Space War 2000 is a first-person shooter with space combat simulation elements similar to Star Raiders, Elite and Wing Commander, where players assume the role of a knight in order to face opponents on space dogfights. Though the single-player campaign can be played normally and some of the options in the main menu operate without issues, players cannot access menu screens such as the shop to buy new weapons and the two-player split screen deathmatch mode due to its unfinished nature. In single-player, players battle against other enemies while avoiding asteroids and other hazards during gameplay. Players can also change between multiple viewpoints to see their surroundings.

== History ==
Space War 2000 was first announced in 1994 under the working title Star Raiders 2000 and was also showcased to the public during SCES 1994 in a very early state. However, according to Atari Explorer Online writers Keita Iida and Tal Funke-Bilu, the project drifted away from its original source material (Star Raiders), which led to Atari Corporation change its name to Space War. Though not much information was initially revealed, both Atari Corp. and Atari Explorer Online later revealed that the title was being worked on by Atari veteran Robert Zdybel, who worked on several releases such as Warbirds on Atari Lynx, as well as Atari tester Lance J. Lewis portraying the game's three-eyed character. Lance also revealed in a 2005 interview with The Atari Times website that Chris Thompson also served as artist during development of the project. It was later renamed to Space War 2000 in early 1995 and slated for a summer launch.
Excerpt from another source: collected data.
Definition regBackoffWf (limiters : gmap string RateLimitState) : Prop :=
  map_Forall (fun _ st => backoffWf st) limiters.

End RateLimit.

(** ** scrapers/reddit.ts: ProductionRateLimiter *)

Module ProductionRateLimiter.

Record Limiter := mkLimiter {
  tokens : Q;
  maxTokens : Q;
  refillRate : Q;          (* tokens per second *)
  lastRefill : Z;
  backoffMultiplier : Q;
  consecutiveErrors : nat
}.

(** [constructor(requestsPerMinute)]; the scraper builds it with 25. *)
Definition create (requestsPerMinute : Q) (now : Z) : Limiter :=
  let maxT := inject_Z (Qceiling (requestsPerMinute / 2)) in
  mkLimiter maxT maxT (requestsPerMinute / 60) now 1 0.

Definition refillTokens (now : Z) (l : Limiter) : Limiter :=
  let elapsed := (inject_Z (now - lastRefill l) / 1000)%Q in
  mkLimiter (Qmin (maxTokens l) (tokens l + elapsed * refillRate l))
            (maxTokens l) (refillRate l) now (backoffMultiplier l)
            (consecutiveErrors l).

Definition waitTime (l : Limiter) : Z :=
  Qceiling (1 / refillRate l * 1000 * backoffMultiplier l).

Definition take (l : Limiter) : Limiter :=
  mkLimiter (Qmax 0 (tokens l - 1)) (maxTokens l) (refillRate l)
            (lastRefill l) (backoffMultiplier l) (consecutiveErrors l).

(** [acquire]: [now] is the clock on entry, [woke] the clock after the
    sleep (read only if the bucket was short). *)
Definition acquire (now woke : Z) (l : Limiter) : Limiter :=
  let l1 := refillTokens now l in
  if Qlt_le_dec (tokens l1) 1
  then take (refillTokens woke l1)
  else take l1.

Definition onSuccess (l : Limiter) : Limiter :=
  mkLimiter (tokens l) (maxTokens l) (refillRate l) (lastRefill l)
            (Qmax 1 (backoffMultiplier l * (9 # 10))) 0.

Definition onRateLimit (l : Limiter) : Limiter :=
  mkLimiter 0 (maxTokens l) (refillRate l) (lastRefill l)
            (Qmin 10 (backoffMultiplier l * 2)) (S (consecutiveErrors l)).

Definition getBackoffTime (l : Limiter) : Z :=
  Z.min 30000 (2000 * 2 ^ Z.of_nat (consecutiveErrors l)).

Inductive Op :=
| OpAcquire (now woke : Z)
| OpOnSuccess
| OpOnRateLimit
| OpRefill (now : Z).

Definition step (l : Limiter) (op : Op) : Limiter :=
  match op with
  | OpAcquire now woke => acquire now woke l
  | OpOnSuccess => onSuccess l
  | OpOnRateLimit => onRateLimit l
  | OpRefill now => refillTokens now l
  end.

Fixpoint history (ops : list Op) (l : Limiter) : list Limiter :=
  l ::
  match ops with
  | [] => []
  | op :: ops' => history ops' (step l op)
  end.

Definition run (ops : list Op) (l : Limiter) : Limiter := fold_left step ops l.

(** The clock does not run backwards. *)
Definition opOk (l : Limiter) (op : Op) : bool :=
  match op with
  | OpAcquire now woke => (lastRefill l <=? now)%Z && (now <=? woke)%Z
  | OpOnSuccess | OpOnRateLimit => true
  | OpRefill now => (lastRefill l <=? now)%Z
  end.

Fixpoint traceOk (ops : list Op) (l : Limiter) : bool :=
  match ops with
  | [] => true
  | op :: ops' => opOk l op && traceOk ops' (step l op)
  end.

Definition wf (l : Limiter) : Prop :=
  (0 <= tokens l /\ tokens l <= maxTokens l /\ 1 <= maxTokens l
   /\ 0 < refillRate l
   /\ 1 <= backoffMultiplier l /\ backoffMultiplier l <= 10)%Q.


(** What the data model asks of [backoffMultiplier]. *)
Definition backoffWf (l : Limiter) : Prop :=
  (1 <= backoffMultiplier l /\ backoffMultiplier l <= 10)%Q.
End ProductionRateLimiter.

(** ** config.ts: the fields the filter reads *)

Module Config.

Record t := mk {
  searchTerms : list string;
  brandRequiredTerms : list string;
  brandStrict : bool;
  brandBalanced : bool;
  brandSubreddits : list string;
  playstoreAppId : string;
  appstoreAppId : string
}.

(** The configuration with [brandStrict] set to [b]. *)
Definition withStrict (b : bool) (cfg : t) : t :=
  mk (searchTerms cfg) (brandRequiredTerms cfg) b (brandBalanced cfg)
     (brandSubreddits cfg) (playstoreAppId cfg) (appstoreAppId cfg).

(** The defaults of the schema. *)
Definition default : t :=
  mk ["matiks"] ["matiks.in"] false true ["matiks"] "com.matiks.app" "123456789".

End Config.

(** ** core/brandFilter.ts *)

Module BrandFilter.
Import JsString.

Definition normalize (text : string) : string := toLowerCase text.

(** [Array.from(new Set(l))]: first occurrences, in order. *)
Fixpoint uniqFrom (seen : list string) (l : list string) : list string :=
  match l with
  | [] => []
  | x :: l' =>
      if existsb (String.eqb x) seen then uniqFrom seen l'
      else x :: uniqFrom (x :: seen) l'
  end.

Definition uniq (l : list string) : list string := uniqFrom [] l.

Definition getBrandAnchors (cfg : Config.t) : list string :=
  uniq
    (List.filter (fun x => truthy x) (map trim (Config.brandRequiredTerms cfg))
     ++ (if truthy (Config.playstoreAppId cfg)
         then [ Config.playstoreAppId cfg;
                "play.google.com/store/apps/details?id=" +:+ Config.playstoreAppId cfg ]
         else [])
     ++ (if truthy (Config.appstoreAppId cfg)
         then [ "id" +:+ Config.appstoreAppId cfg;
                "apps.apple.com/app/id" +:+ Config.appstoreAppId cfg ]
         else [])).

Definition isStrong (term : string) : bool :=
  let normalized := toLowerCase term in
  includes normalized "." || includes normalized "/"
  || startsWith normalized "id"
  || includes normalized "play.google.com"
  || includes normalized "apps.apple.com".

Definition getStrongBrandAnchors (cfg : Config.t) : list string :=
  List.filter (fun x => isStrong x) (getBrandAnchors cfg).

(** [l.map(term => normalize(term)).filter(Boolean)] *)
Definition normalized (l : list string) : list string :=
  List.filter (fun x => truthy x) (map normalize l).

(** [l.some(term => haystack.includes(term))] *)
Definition someIn (haystack : string) (l : list string) : bool :=
  existsb (fun term => includes haystack term) l.

Definition nonEmpty (l : list string) : bool :=
  match l with [] => false | _ => true end.

(** [matchesBrand]; [None] is [null] or [undefined]. *)
Definition matchesBrand (cfg : Config.t) (text : option string) : bool :=
  match text with
  | None => false
  | Some t =>
      if negb (truthy t) then false
      else
        let haystack := normalize t in
        let search := normalized (Config.searchTerms cfg) in
        let bySearch := if nonEmpty search then someIn haystack search else false in
        if Config.brandStrict cfg then
          let strong := normalized (getStrongBrandAnchors cfg) in
          if nonEmpty strong then someIn haystack strong
          else
            let requiredFallback := normalized (getBrandAnchors cfg) in
            if nonEmpty requiredFallback then someIn haystack requiredFallback
            else bySearch
        else
          let required := normalized (getBrandAnchors cfg) in
          if nonEmpty required then someIn haystack required
          else bySearch
  end.

Definition matchesBrandBalanced (cfg : Config.t) (text : option string)
    (contextKeywords : list string) : bool :=
  match text with
  | None => false
  | Some t =>
      if negb (truthy t) then false
      else
        let haystack := normalize t in
        if matchesBrand cfg (Some haystack) then true
        else if negb (includes haystack "matiks") then false
        else existsb (fun keyword => includes haystack (normalize keyword)) contextKeywords
  end.

End BrandFilter.

(** ** Regular expressions: the fragment the exclusion patterns use *)

Module Regex.
Import JsString.

Inductive CharClass :=
| Space            (* \s *)
| DashOrSpace.     (* [\-\s] *)

Inductive re :=
| Lit (s : string)        (* literal characters *)
| Seq (a b : re)
| Alt (a b : re)
| Star (c : CharClass)    (* c* *)
| Opt (c : CharClass)     (* c? *)
| WordB.                  (* \b *)

Definition inClass (c : CharClass) (a : ascii) : bool :=
  match c with
  | Space => isWhiteSpace a
  | DashOrSpace => Ascii.eqb a "-" || isWhiteSpace a
  end.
Space War 2000 was then showcased in a playable state at Atari's booth during the WCES 1995, with plans for a March/April 1995 release window. German magazine MAN!AC later reported that the game was scheduled for a Q2 1995 release instead. The title was pushed back to a September/Q3 1995 launch, in addition of being kept being advertised in magazines and demonstrated during the Fun 'n' Games Day event hosted by Atari. French publication CD Consoles reported that the title was now scheduled for an October/November 1995 launch window. However, Scott Le Grand and Douglas "Thunderbird" Engel of 4Play claimed that the game was quietly shelved in favor of their project, BattleSphere, due to being panned by testers during an internal focus group session at Atari. Prior to cancellation, the game was reported to be nearly complete by Jeff Minter in the June 23, 1995 issue of online magazine Silicon Times Report and was rated by the ESRB.

== Release ==
In September 2001, a playable build of Space War 2000 was published by B&C Computervisions as a cartridge-only release. Late Atari consultant and historian Curt Vendel stated in the November 30, 2001 issue of Atari Explorer Online that Bruce Carso of B&C Computervisions sent a copy of a HDD bought from Atari in 1996 during their inventory cleaning process to video game collector Glenn Bruner in order to create a playable ROM image from an early build.

== Reception ==
Prior to cancellation, Games World regarded Space War 2000 as "very impressive". During its showcase at WCES 1995, VideoGames regarded the game to be "a bit weak". GamePro noted its side-by-side split-screen view to be "unusual".